People started waking up all over the plane, he recalls. Some were stunned, others blew and few seemed to know what they had to do. Nair said he saw flight attendants trying to contact the pilot, and they seemed as confused as everyone else.

"Everyone was in shock," Nair said.

Nearly 15 minutes after the start of the flight, he said, an attendant finally climbed onto the speaker and asked everyone to put on his mask. At that time, many people were "bleeding profusely" from their noses and ears.

A director of the Indian Ministry of Civil Aviation later told the Hindustan Times that 30 passengers – nearly one in five in the plane – were emptied of their ears or noses and some also suffered from headaches.

The panic in the plane calmed down once everyone had their mask, Nair said. But it was a long time to wait for the plane to go around and land at the Mumbai airport.

Once on the ground, Nair removed his mask and cleaned himself with handkerchiefs. He had been one of the first to put on a mask and had not bleed a lot. But the blood covered many passengers closer to the back of the plane, he added.

Everyone descended a staircase leading to the tarmac. Nair was waiting to see ambulances, but said that even an ambulance driver was not waiting. Instead, the passengers huddled, stamped and waited on the buses to get to the terminal.

"Please, do not record anything!" a member of the crew shouted at Melissa Tixeira while she was filming the scene.

Nair said the passengers finally received medical treatment at the terminal. Five people were taken to a hospital and later released, according to Jet Airways.
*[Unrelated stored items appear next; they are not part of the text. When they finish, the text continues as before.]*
(* ===== verification/NocInit.v ===== *)
(** * The start of the network on chip

    src/c/libnoc/noc.c, [noc_init] with [noc_configure] and [noc_sync]: each core loads its
    schedules (Ports) into its network interface, all meet through [boot_info], and the master
    starts the network. The cores are interleaved in any way, one access to the shared memory or
    to the run mode of the network at a time. The registration of the interrupt handlers is left
    out.

    What is proved: no core leaves [noc_init], and the network does not run, before all cores that
    the boot loader has started have their schedules; and [noc_init] can always return on all of
    them. *)

From stdpp Require Import base list numbers.
From Stdlib Require Import ZArith Lia.
From S2P Require Import Prelude Bootloader Ports.

Local Open Scope Z_scope.

(** ** State *)

(** The network interface of a core: the schedule table and the mode change table. *)
Record tables := Tables { sched_table : Z -> Z; mc_table : Z -> Z }.
(* ===== verification/Sampling.v ===== *)
(** * Sampling ports (src/c/libmp/sampling.c, with the default [IMPL], [DOUBLE_NOC])

    A sampling port has two buffers in the scratchpad of the reader. The writer sends a
    sample into the buffer that is not the newest, and then, holding the lock, posts which
    buffer is the newest; the reader copies the newest buffer while it holds the lock. The
    writer and the reader run concurrently, interleaved with the network as in [Noc]; the
    lock is the one of [Lock]. *)

From stdpp Require Import base list numbers.
From Stdlib Require Import ZArith Lia.
From S2P Require Import Prelude Noc Lock LockUser Queuing Ports.

Local Open Scope Z_scope.
Local Open Scope c_scope.

(** ** The code *)

Section Code.
Context `{Platform}.

Definition mem_copy (to from bytes : Z) : prog unit :=
  let itteration_count := u32 (Z.quot (s32 (s32 (bytes + 4) - 1)) 4) in
  for_prog (Z.to_nat itteration_count) 0 (fun i _ =>
    x ← load (u32 (from + 4 * i)); store_spm (u32 (to + 4 * i)) x) tt.

(** [sport] is the address of the descriptor, [d] the descriptor but for the words the
    network uses, and [lk] the lock it points to. *)
Definition mp_read_cs (sport : Z) (d : spd_t) (sample : Z) : prog unit :=
  v ← load (newest_word sport);
  let newest := s32 v in
  let buf := u32 (read_bufs d + u32 (newest * sample_size d)) in
  mem_copy sample buf (s32 (sample_size d)).

Definition mp_read (id sport : Z) (d : spd_t) (lk : LOCK_T) (sample : Z) : prog Z :=
  acquire_lock id lk;;
  mp_read_cs sport d sample;;
  release_lock lk;;
  Ret 1.

Definition mp_write_cs (sport : Z) (d : spd_t) : prog unit :=
  noc_write (s_remote d) (newest_word (remote_spd d)) (next_word sport) 4 0;;
  spin (done ← noc_dma_done (s_remote d); Ret (done =? 0)).

Definition mp_write (id sport : Z) (d : spd_t) (lk : LOCK_T) (sample : Z) : prog Z :=
  next ← load (next_word sport);
  noc_write (s_remote d) (u32 (read_bufs d + u32 (next * sample_size d))) sample (sample_size d) 0;;
  spin (done ← noc_dma_done (s_remote d); Ret (done =? 0));;
  acquire_lock id lk;;
  mp_write_cs sport d;;
  release_lock lk;;
  next ← load (next_word sport);
  store_spm (next_word sport) (next .^ 1);;
  Ret 1.

(** The users: the writer computes samples into its buffer and writes them; the reader reads
    [n] times and returns what it has read. *)
Fixpoint writer (id sport : Z) (d : spd_t) (lk : LOCK_T) (sample : Z) (ms : list (list Z))
    : prog (list (list Z)) :=
  match ms with
  | [] => Ret []
  | m :: ms => fill_words sample m;; mp_write id sport d lk sample;; writer id sport d lk sample ms
  end.

Fixpoint reader (n len : nat) (id sport : Z) (d : spd_t) (lk : LOCK_T) (sample : Z)
    (got : list (list Z)) : prog (list (list Z)) :=
  match n with
  | O => Ret got
  | S n =>
      mp_read id sport d lk sample;;
      m ← read_words len sample [];
      reader n len id sport d lk sample (got ++ [m])
  end.

End Code.
Lemma ring_add m r q w x :
  ring m r q w -> Z.of_nat (length q) < depth ->
  ring (write_mem m w x) r (q ++ [x]) (nextVal w).
Proof.
  intros R L. pose proof (ring_write _ _ _ _ R). destruct R as (? & -> & Hm).
  split; [lia|]. split.
  - rewrite next_mod, Z.add_mod_idemp_l by lia. f_equal. rewrite length_app. simpl. lia.
  - intros k y [E|(Hk & E)]%lookup_app_Some; unfold write_mem.
    + pose proof (lookup_lt_Some _ _ _ E).
      destruct (Z.eqb_spec ((r + Z.of_nat k) mod depth) ((r + Z.of_nat (length q)) mod depth)) as [E'|].
      * exfalso. apply (mod_add_ne (r + Z.of_nat k) (Z.of_nat (length q) - Z.of_nat k)); [lia|].
        rewrite E'. f_equal. lia.
      * by apply Hm.
    + apply list_lookup_singleton_Some in E as (? & <-).
      by rewrite (proj2 (Z.eqb_eq _ _)) by (f_equal; lia).
Qed.

Lemma ring_take m r x q w :
  ring m r (x :: q) w -> m r = x /\ ring m (nextVal r) q w.
Proof.
  intros (? & -> & Hm). split.
  - specialize (Hm 0%nat x eq_refl). by rewrite Z.add_0_r, Z.mod_small in Hm.
  - rewrite next_mod by lia. split; [apply Z.mod_pos_bound; lia|]. split.
    + rewrite Z.add_mod_idemp_l by lia. f_equal. simpl length. lia.
    + intros k y E. rewrite Z.add_mod_idemp_l by lia. rewrite <- (Hm (S k) y E). do 2 f_equal. lia.
Qed.

(** The invariant: [q] are the words in the memory. [emptyReg] may be set while one word is
    there. *)
Record fifo_inv (f : fifo A) (q : list A) : Prop := {
  inv_ring : ring (mem f) (readPtr f) q (writePtr f);
  inv_full : fullReg f = (Z.of_nat (length q) =? depth);
  inv_len : Z.of_nat (length q) <= depth;
  inv_nonempty : emptyReg f = false -> q <> [];
  inv_empty : emptyReg f = true -> (length q <= 1)%nat
}.

Lemma inv_init m shadow out : fifo_inv (fifo_init m shadow out) [].
Proof.
  split; cbn [fifo_init mem readPtr writePtr fullReg emptyReg length]; [|symmetry; apply Z.eqb_neq; lia|lia|done|lia].
  split; [lia|]. split; [|done]. by rewrite Z.mod_0_l by lia.
Qed.

(** The words in the memory after a cycle. *)
Definition queue_next (f : fifo A) (i : fifo_in A) (q : list A) : list A :=
  (if fetches f i then tail q else q) ++ enqueued f i.

Lemma writes_room f i q : fifo_inv f q -> writes f i = true -> Z.of_nat (length q) < depth.
Proof.
  intros I [_ W%negb_true_iff]%andb_true_iff. rewrite (inv_full _ _ I) in W.
  apply Z.eqb_neq in W. pose proof (inv_len _ _ I). lia.
Qed.

Lemma fetches_some f i q : fifo_inv f q -> fetches f i = true -> exists x q', q = x :: q'.
Proof.
  intros I F. destruct q as [|x q]; [|eauto]. exfalso. apply (inv_nonempty _ _ I); [|done].
  unfold fetches in F. destruct (stateReg f), (emptyReg f), (deq_ready i); done.
Qed.

Lemma inv_cycle f i q : fifo_inv f q -> fifo_inv (fifo_cycle f i) (queue_next f i q).
Proof.
  intros I. pose proof (writes_room f i q I) as HW. pose proof (fetches_some f i q I) as HF.
  destruct I as [R Fu L N E]. pose proof (ring_write _ _ _ _ R).
  unfold fifo_cycle, queue_next, enqueued.
  destruct (writes f i) eqn:W; [specialize (HW eq_refl); pose proof (ring_add _ _ _ _ (enq_bits i) R HW) as R'|];
    (destruct (fetches f i) eqn:F; [destruct (HF eq_refl) as (x & q' & ->)|]); cbn [tail].
  - apply ring_take in R' as [_ R']. pose proof (ring_take _ _ _ _ _ R) as [_ Rp].
    cbn [length] in *.
    split; simpl; rewrite ?length_app; simpl; [done|symmetry; apply Z.eqb_neq; lia|lia|by destruct q'|].
    intros M%Z.eqb_eq. symmetry in M. apply (ring_meet _ _ _ _ Rp) in M; lia.
  - pose proof (ring_meet _ _ _ _ R') as M. rewrite length_app in M. simpl in M.
    split; simpl; rewrite ?length_app; simpl; [done| |lia|by destruct q|done].
    apply eq_bool_prop_intro. rewrite !Is_true_true, !Z.eqb_eq. rewrite M by lia. lia.
  - apply ring_take in R as [_ R]. rewrite app_nil_r. simpl in *.
    pose proof (ring_meet _ _ _ _ R ltac:(lia)) as M.
    split; simpl; [done|symmetry; apply Z.eqb_neq; lia|lia| |].
    + intros Em%Z.eqb_neq ->. apply Em. symmetry. apply M. by left.
    + intros Em%Z.eqb_eq. symmetry in Em. apply M in Em. lia.
  - rewrite app_nil_r. by split.
Qed.

Lemma ring_words_inv f q : fifo_inv f q -> ring_words f = q.
Proof.
  intros [(? & Hw & Hm) Fu L _ _]. assert (Hl : ring_length f = Z.of_nat (length q)).
  { unfold ring_length. rewrite Fu, Hw. destruct (Z.eqb_spec (Z.of_nat (length q)) depth); [done|].
    rewrite Zminus_mod_idemp_l. replace (_ - _) with (Z.of_nat (length q)) by lia.
    apply Z.mod_small. lia. }
  unfold ring_words. rewrite Hl, Nat2Z.id. apply list_eq. intros k.
  change (map ?g ?l) with (g <$> l). rewrite list_lookup_fmap.
  destruct (q !! k) as [x|] eqn:E.
  - rewrite lookup_seq_lt by (by eapply lookup_lt_Some). simpl. f_equal. by apply Hm.
  - apply lookup_ge_None in E. by rewrite lookup_seq_ge.
Qed.

(** The word on the way to the reader. *)
Definition at_output (f : fifo A) : list A := if deq_valid f then [deq_bits f] else [].

(** The data port after a fetch: the memory was not written where it was read. *)
Lemma fetched_data f i x q :
  fifo_inv f (x :: q) -> data (fifo_cycle f i) = x.
Proof.
  intros I. pose proof (writes_room f i _ I) as HW. simpl. destruct I as [R _ L _ _].
  pose proof (ring_take _ _ _ _ _ R) as [-> _].
  destruct (writes f i); [|done]. simpl. destruct (Z.eqb_spec (writePtr f) (readPtr f)) as [M|]; [|done].
  exfalso. apply (ring_meet _ _ _ _ R L) in M. specialize (HW eq_refl). simpl in *. lia.
Qed.
(** Claim C9. From reset, filter and buffer pass on exactly the frames whose selected byte has
    the selected value, each preceded by the number of its bytes before the last word, in the
    order of arrival, and take all other frames off the stream without a trace; whatever the
    memory holds at reset and whatever the stream shows between frames. The frames have to be
    apart by the time it takes to read one out, and must not end in the word of the
    selected byte. *)
Theorem capture_passes_matching_frames cfg ia m fs :
  filterSet cfg = true -> 0 <= filterIndex cfg < 4096 -> Forall (timed_ok cfg) fs ->
  let '(outs, rest, s) := capture_frames cfg ia fs [] (capture_reset m) in
  flat_map emitted outs = flat_map (fun f => captured cfg (tf_words f)) fs /\ rest = [] /\
  stateBuffer (cfilter s) = bufferIdle /\ bufferEmpty (cbuffer s) = true.
Proof.
  intros Hc Hr Hf.
  destruct (frames_cycles cfg ia fs _ Hc Hr (quiet_reset m) Hf) as (s' & (Hi & t & Hb) & ->).
  split; [apply emitted_frames|]. repeat (split; [done|]). unfold bufferEmpty.
  by rewrite (holding_length _ _ _ Hb) by (simpl; lia).
Qed.

(** The filter of VeriMAC.c, and frames of 40 bytes. *)
Definition verimac_config : filter_config := Config 18 18 true.
Definition demo_words (b : Z) : list Z := map Z.of_nat (seq 300 9) ++ [b] ++ map Z.of_nat (seq 500 10).
Definition demo_frames : list timed_frame :=
  [TimedFrame false (demo_words 0x0A12) 50; TimedFrame true (demo_words 0x120A) 43;
   TimedFrame false (demo_words 0x1112) 60].
(** ** The two halves run on their own

    As long as the FIFO has room and the filter is not changed, filter and buffer do not
    depend on the rest of the device. *)
Fixpoint ready_along (cfg : filter_config) (nd : node) (outs : list buffer_out) : Prop :=
  match outs with
  | [] => True
  | out :: outs =>
      fifo_ready (device nd) = true /\ ctlConfig (device nd) = cfg /\
      ready_along cfg (node_cycle junk nd out) outs
  end.

Lemma ready_along_app cfg outs : forall nd outs',
  ready_along cfg nd outs -> ready_along cfg (node_run nd outs) outs' ->
  ready_along cfg nd (outs ++ outs').
Proof.
  induction outs as [|out outs IH]; intros nd outs'; [done|]. intros (? & ? & H) H'.
  split; [done|]. split; [done|]. by apply IH.
Qed.

Lemma lockstep cfg n : forall src s nd outs src' s',
  capture_run cfg ia n src s = (outs, src', s') -> ready_along cfg nd outs ->
  fshark_run junk ia n src s nd = (src', s', node_run nd outs).
Proof.
  induction n as [|n IH]; intros src s nd outs src' s' E R; cbn [capture_run] in E; [by simplify_eq|].
  destruct (capture_cycle cfg true (present ia src) s) as [[tready out] s1] eqn:E1.
  destruct (capture_run cfg ia n _ s1) as [[outs1 src1] s2] eqn:E2. simplify_eq.
  destruct R as (Hr & Hc & R). cbn [fshark_run]. rewrite Hr, Hc, E1. exact (IH _ _ _ _ _ _ E2 R).
Qed.

(** Without frames, whatever the rest of the device does. *)
Lemma quiet_cycle cfg ready s :
  quiet s -> exists s', quiet s' /\ capture_cycle cfg ready (present ia []) s = (false, silent, s').
Proof.
  destruct s as [f b]. intros (Hf & t & Hb). unfold capture_cycle. cbn [cfilter cbuffer] in *.
  destruct (holding_none b t [] ready Hb ltac:(simpl; lia)) as (b1 & E & Hb1).
  unfold filter_cycle. rewrite Hf. cbn [present tvalid].
  exists (Capture (Filter (if negb (bufferFull b) && filterSet cfg then 0 else cntFrame f)
    (popcount2 (tkeep ia)) (filterIndex cfg .& 1) bufferIdle) b1).
  split; [split; [done|by exists t]|].
  destruct (negb (bufferFull b) && filterSet cfg); by rewrite E.
Qed.

Lemma quiet_run n : forall s nd,
  quiet s -> exists s', quiet s' /\
    fshark_run junk ia n [] s nd = ([], s', node_run nd (replicate n silent)).
Proof.
  induction n as [|n IH]; intros s nd Hs; [by exists s|]. cbn [fshark_run].
  destruct (quiet_cycle (ctlConfig (device nd)) (fifo_ready (device nd)) s Hs) as (s1 & Hs1 & ->).
  destruct (IH s1 (node_cycle junk nd silent) Hs1) as (s' & Hs' & E'). by exists s'.
Qed.

(** ** The FIFO, as the device uses it *)

(** The FIFO offers the words [q] one after the other. *)
Definition offering (f : fifo Z) (q : list Z) : Prop :=
  match q with
  | [] => stateReg f = idle /\ emptyReg f = true /\ fifo_inv frame_fifo_depth f []
  | x :: q => deq_valid f = true /\ deq_bits f = x /\ fifo_inv frame_fifo_depth f q /\
      (emptyReg f = true <-> q = [])
  end.

Lemma depth_ok : 2 <= frame_fifo_depth.
Proof. unfold frame_fifo_depth. lia. Qed.

Lemma offering_valid f q : offering f q -> deq_valid f = match q with [] => false | _ => true end.
Proof. destruct q; [|by intros (? & _)]. unfold deq_valid. by intros (-> & _). Qed.

Definition fifo_input (x : option Z) (we take : bool) : fifo_in Z :=
  FifoIn (match x with Some _ => true | None => false end) (default 0 x) we take junk.

(** Nothing is written, and nothing taken. *)
Lemma offering_keep f q we :
  offering f q -> offering (fifo_cycle frame_fifo_depth f (fifo_input None we false)) q.
Proof.
  set (i := fifo_input None we false). destruct q as [|x q]; simpl.
  - intros (S & E & I). pose proof (inv_cycle _ depth_ok f i _ I) as I'.
    unfold queue_next, fetches, state_next, enqueued, i in *. rewrite S, E in *. by simpl in *.
  - intros (V & B & I & E). pose proof (inv_cycle _ depth_ok f i _ I) as I'.
    unfold queue_next, fetches, state_next, enqueued, deq_valid, deq_bits, i in *.
    destruct (stateReg f) eqn:St; [done|..]; simpl in *; rewrite app_nil_r in I';
      unfold state_next; by rewrite St.
Qed.

(** The word at the output is taken. *)
Lemma offering_take f x q we :
  offering f (x :: q) -> offering (fifo_cycle frame_fifo_depth f (fifo_input None we true)) q.
Proof.
  set (i := fifo_input None we true). intros (V & B & I & E).
  pose proof (inv_cycle _ depth_ok f i _ I) as I'.
  unfold queue_next, fetches, enqueued, deq_valid in *. destruct q as [|y q].
  - rewrite (proj2 E eq_refl), andb_false_r in *. simpl. unfold state_next, fetches.
    rewrite (proj2 E eq_refl), andb_false_r. by destruct (stateReg f).
  - pose proof (fetched_data _ depth_ok f i y q I) as D.
    assert (Ee : emptyReg f = false) by (apply not_true_is_false; intros F; by apply E in F).
    assert (Hf : fetches f i = true) by (unfold fetches; rewrite Ee; by destruct (stateReg f)).
    unfold fetches in Hf. rewrite Hf in I'. cbn [tail writes enq_valid i fifo_input andb] in I'.
    rewrite app_nil_r in I'. cbn [offering]. unfold deq_valid, deq_bits. rewrite D.
    pose proof (ring_take _ depth_ok _ _ _ _ _ (inv_ring _ _ _ I)) as [_ R].
    pose proof (inv_len _ _ _ I) as L. simpl in L.
    pose proof (ring_meet _ depth_ok _ _ _ _ R ltac:(lia)) as M.
    split; [|split; [|split; [done|]]].
    1,2: simpl; unfold state_next; rewrite Ee; by destruct (stateReg f).
    simpl. unfold fetches. rewrite Hf. rewrite Z.eqb_eq. split.
    + intros F. symmetry in F. apply M in F. destruct q; [done|]. simpl in *. lia.
    + intros ->. symmetry. apply M. by left.
Qed.

(** The FIFO while it is filled and nobody reads. *)
Definition filling (f : fifo Z) (q : list Z) : Prop :=
  match q with
  | [] => offering f []
  | [x] => stateReg f = idle /\ emptyReg f = false /\ fifo_inv frame_fifo_depth f [x]
  | [x; y] => stateReg f = valid /\ data f = x /\ fifo_inv frame_fifo_depth f [y]
  | x :: q => stateReg f = full /\ shadowReg f = x /\ emptyReg f = false /\
      fifo_inv frame_fifo_depth f q
  end.

Lemma filling_not_full f q :
  filling f q -> Z.of_nat (length q) < frame_fifo_depth -> fullReg f = false.
Proof.
  intros F L. assert (exists q', fifo_inv frame_fifo_depth f q' /\ (length q' <= length q)%nat)
    as (q' & I & L').
  { destruct q as [|x [|y [|z q]]]; [destruct F as (_ & _ & I)|destruct F as (_ & _ & I)
      |destruct F as (_ & _ & I)|destruct F as (_ & _ & _ & I)]; eexists; (split; [exact I|simpl; lia]). }
  rewrite (inv_full _ _ _ I). apply Z.eqb_neq. lia.
Qed.

Lemma filling_step f q z :
  filling f q -> Z.of_nat (length q) < frame_fifo_depth ->
  filling (fifo_cycle frame_fifo_depth f (fifo_input (Some z) true false)) (q ++ [z]).
Proof.
  intros F L. set (i := fifo_input (Some z) true false).
  pose proof (filling_not_full f q F L) as Hn.
  assert (W : writes f i = true) by (unfold writes; by rewrite Hn).
  assert (Q : forall q', fifo_inv frame_fifo_depth f q' ->
    fifo_inv frame_fifo_depth (fifo_cycle frame_fifo_depth f i) ((if fetches f i then tail q' else q') ++ [z])).
  { intros q' I. pose proof (inv_cycle _ depth_ok f i _ I) as I'. unfold queue_next, enqueued in I'.
    by rewrite W in I'. }
  destruct q as [|x [|y [|w q]]].
  - destruct F as (St & E & I). specialize (Q _ I). unfold fetches in Q. rewrite St, E in Q.
    cbn [app filling]. simpl. unfold state_next, fetches. rewrite W, St, E. by simpl in *.
  - destruct F as (St & E & I). specialize (Q _ I). pose proof (fetched_data _ depth_ok f i _ _ I) as D.
    unfold fetches in Q. rewrite St, E in Q. cbn [app filling]. split; [|by split].
    simpl. unfold state_next. by rewrite St, E.
  - destruct F as (St & D & I). specialize (Q _ I). unfold fetches in Q. rewrite St in Q.
    cbn [app filling]. simpl. unfold state_next, fetches. rewrite St, W, D. by simpl in *.
  - destruct F as (St & D & E & I). specialize (Q _ I). unfold fetches in Q. rewrite St in Q.
    cbn [app filling]. simpl. unfold state_next, fetches. rewrite St, W, D. by simpl in *.
Qed.

Lemma filling_offering f q : filling f q -> (3 <= length q)%nat -> offering f q.
Proof.
  destruct q as [|x [|y [|z q]]]; simpl; try lia. intros (St & D & E & I) _.
  unfold deq_valid, deq_bits. rewrite St, E. repeat (split; [done|]). done.
Qed.

(** ** The bus while the device does not answer *)

Record bus (c : control) (p : master) (g : list Z) (k : nat) : Prop := {
  bus_reads : Forall (fun r => snd r = Read) (todo p);
  bus_got : got p = g;
  bus_resp : respReg c = false;
  bus_wait : match waiting p with
    | None => readHolder c = false /\ k = length (todo p)
    | Some Read => readHolder c = true /\ k = S (length (todo p))
    | Some (Write _ _) => False
    end
}.

Lemma bus_no_write c p g k : bus c p g k -> is_wr (master_cmd p) = false.
Proof.
  intros [R _ _ _]. unfold master_cmd. destruct (waiting p); [done|].
  destruct (todo p) as [|[[|d] r] rs]; [done| |done]. apply Forall_cons_1 in R as [E _]. simpl in E.
  by subst.
Qed.

Lemma no_write_reg cmd k : is_wr cmd = false -> wr_reg cmd k = false.
Proof. by destruct cmd. Qed.

Lemma bus_step c p g k out :
  bus c p g k -> respReg (control_cycle junk c (master_cmd p) out) = false ->
  bus (control_cycle junk c (master_cmd p) out) (master_cycle p (respReg c) (respData c)) g k.
Proof.
  intros B Resp. destruct B as [R G Hr W].
  unfold master_cycle. rewrite Hr. destruct (waiting p) as [[|a d]|] eqn:E; [|done|].
  - split; try done. rewrite E. simpl. unfold master_cmd. by rewrite E, Hr.
  - destruct (todo p) as [|[[|d] r] rs] eqn:T.
    + split; [by rewrite T|done|done|]. rewrite E, T. simpl. unfold master_cmd. by rewrite E, T, Hr.
    + apply Forall_cons_1 in R as [Er R]. simpl in Er. subst r. split; [done|done|done|].
      simpl. unfold master_cmd. rewrite E, T, Hr. simpl. by destruct W.
    + apply Forall_cons_1 in R as [? ?]. split; [by apply Forall_cons_2|done|done|].
      simpl. unfold master_cmd. by rewrite E, T, Hr.
Qed.

Lemma bus_cycle c p g k out :
  bus c p g k -> ctlState c <> emptyToPatmos ->
  bus (control_cycle junk c (master_cmd p) out) (master_cycle p (respReg c) (respData c)) g k.
Proof.
  intros B N. apply bus_step; [done|]. simpl. rewrite (bus_no_write _ _ _ _ B).
  by destruct (ctlState c).
Qed.

(** ** Recording a frame *)

(** The device is triggered and takes words. *)
Record steady (cfg : filter_config) (g : list Z) (k : nat) (nd : node) : Prop := {
  steady_stop : stopFrameRecording (device nd) = true;
  steady_full : fullFIFO (device nd) = false;
  steady_write : writeEnable (device nd) = true;
  steady_config : ctlConfig (device nd) = cfg;
  steady_bus : bus (device nd) (cpu nd) g k
}.

Lemma config_keep cfg cmd : is_wr cmd = false -> config_next cfg cmd = cfg.
Proof. by destruct cmd. Qed.

Lemma steady_cycle cfg g k nd out :
  steady cfg g k nd -> fullReg (memFifo (device nd)) = false ->
  ctlState (device nd) <> emptyToPatmos -> steady cfg g k (node_cycle junk nd out).
Proof.
  intros [Hs Hf Hw Hc B] Hn N. pose proof (bus_no_write _ _ _ _ B) as W.
  split; [..|by apply bus_cycle]; simpl.
  - rewrite (no_write_reg _ 0 W). unfold read_out. by destruct (ctlState (device nd)).
  - unfold fifo_ready. by rewrite Hn, Hw.
  - by destruct (ctlState (device nd)).
  - by rewrite config_keep.
Qed.

(** [stage st q]: the state machine is in [st], and [q] is in the FIFO. *)
Definition stage (cfg : filter_config) (g : list Z) (k : nat) (st : ctl_state) (q : list Z)
    (nd : node) : Prop :=
  steady cfg g k nd /\ ctlState (device nd) = st /\ filling (memFifo (device nd)) q.

Lemma stage_ready cfg g k st q nd :
  stage cfg g k st q nd -> Z.of_nat (length q) < frame_fifo_depth ->
  fifo_ready (device nd) = true /\ ctlConfig (device nd) = cfg.
Proof.
  intros ([_ _ Hw Hc _] & _ & F) L. unfold fifo_ready.
  by rewrite (filling_not_full _ _ F L), Hw.
Qed.

(** While it waits for a frame, nothing happens; the end of a frame starts the recording. *)
Lemma stage_wait cfg g k nd (m : bool) :
  stage cfg g k ctl_idle [] nd ->
  stage cfg g k (if m then fill else ctl_idle) [] (node_cycle junk nd (end_out m)).
Proof.
  intros (S & St & F). pose proof (filling_not_full _ _ F ltac:(done)) as Hn.
  split; [apply steady_cycle; [done|done|by rewrite St]|].
  split; [simpl; unfold ctl_next; rewrite St; by destruct m|].
  simpl. unfold fifo_take. rewrite St.
  by destruct m; apply (offering_keep _ [] (writeEnable (device nd))).
Qed.

(** A word of the frame is recorded. *)
Lemma stage_send cfg g k nd st q x r :
  stage cfg g k st q nd -> st = fill \/ st = waitForEOF -> Z.of_nat (length q) < frame_fifo_depth ->
  stage cfg g k waitForEOF (q ++ [x]) (node_cycle junk nd (BufferOut true x false r)).
Proof.
  intros (S & St & F) H L. pose proof (filling_not_full _ _ F L) as Hn.
  split; [apply steady_cycle; [done|done|by rewrite St; destruct H as [->| ->]]|].
  destruct S as [Hs Hf Hw _ _].
  split; [simpl; unfold ctl_next; rewrite St, Hs, Hf; destruct H as [->| ->]; [done|by rewrite andb_false_r]|].
  assert (T : fifo_take (device nd) (master_cmd (cpu nd)) = false)
    by (unfold fifo_take; rewrite St; by destruct H as [->| ->]).
  simpl. rewrite T, Hw.
  by apply (filling_step _ q x).
Qed.

(** The processor reads: [q] is what it finds. *)
Record draining (cfg : filter_config) (g : list Z) (k : nat) (q : list Z) (nd : node) : Prop := {
  drain_state : ctlState (device nd) = emptyToPatmos;
  drain_fifo : offering (memFifo (device nd)) q;
  drain_config : ctlConfig (device nd) = cfg;
  drain_bus : bus (device nd) (cpu nd) g k
}.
Nair felt good, once back on the ground, and refused medical treatment to try to find another flight to Jaipur. But the incident had shaken and irritated him, and the initial explanations of the officials had little effect on his nerves.

"We regret the inconvenience to our customers," reads in a Jet Airways statement on the reversal of the flight, without mentioning the loss of load.

The Department of Civil Aviation said that the 9W 697 flight crew had been taken out of service and that an investigation had been opened.

"During the climb, [the] the crew forgot to select [a] switch to keep the pressure in the cabin, "said Deputy Director General Lalit Gupta at the Hindustan Times.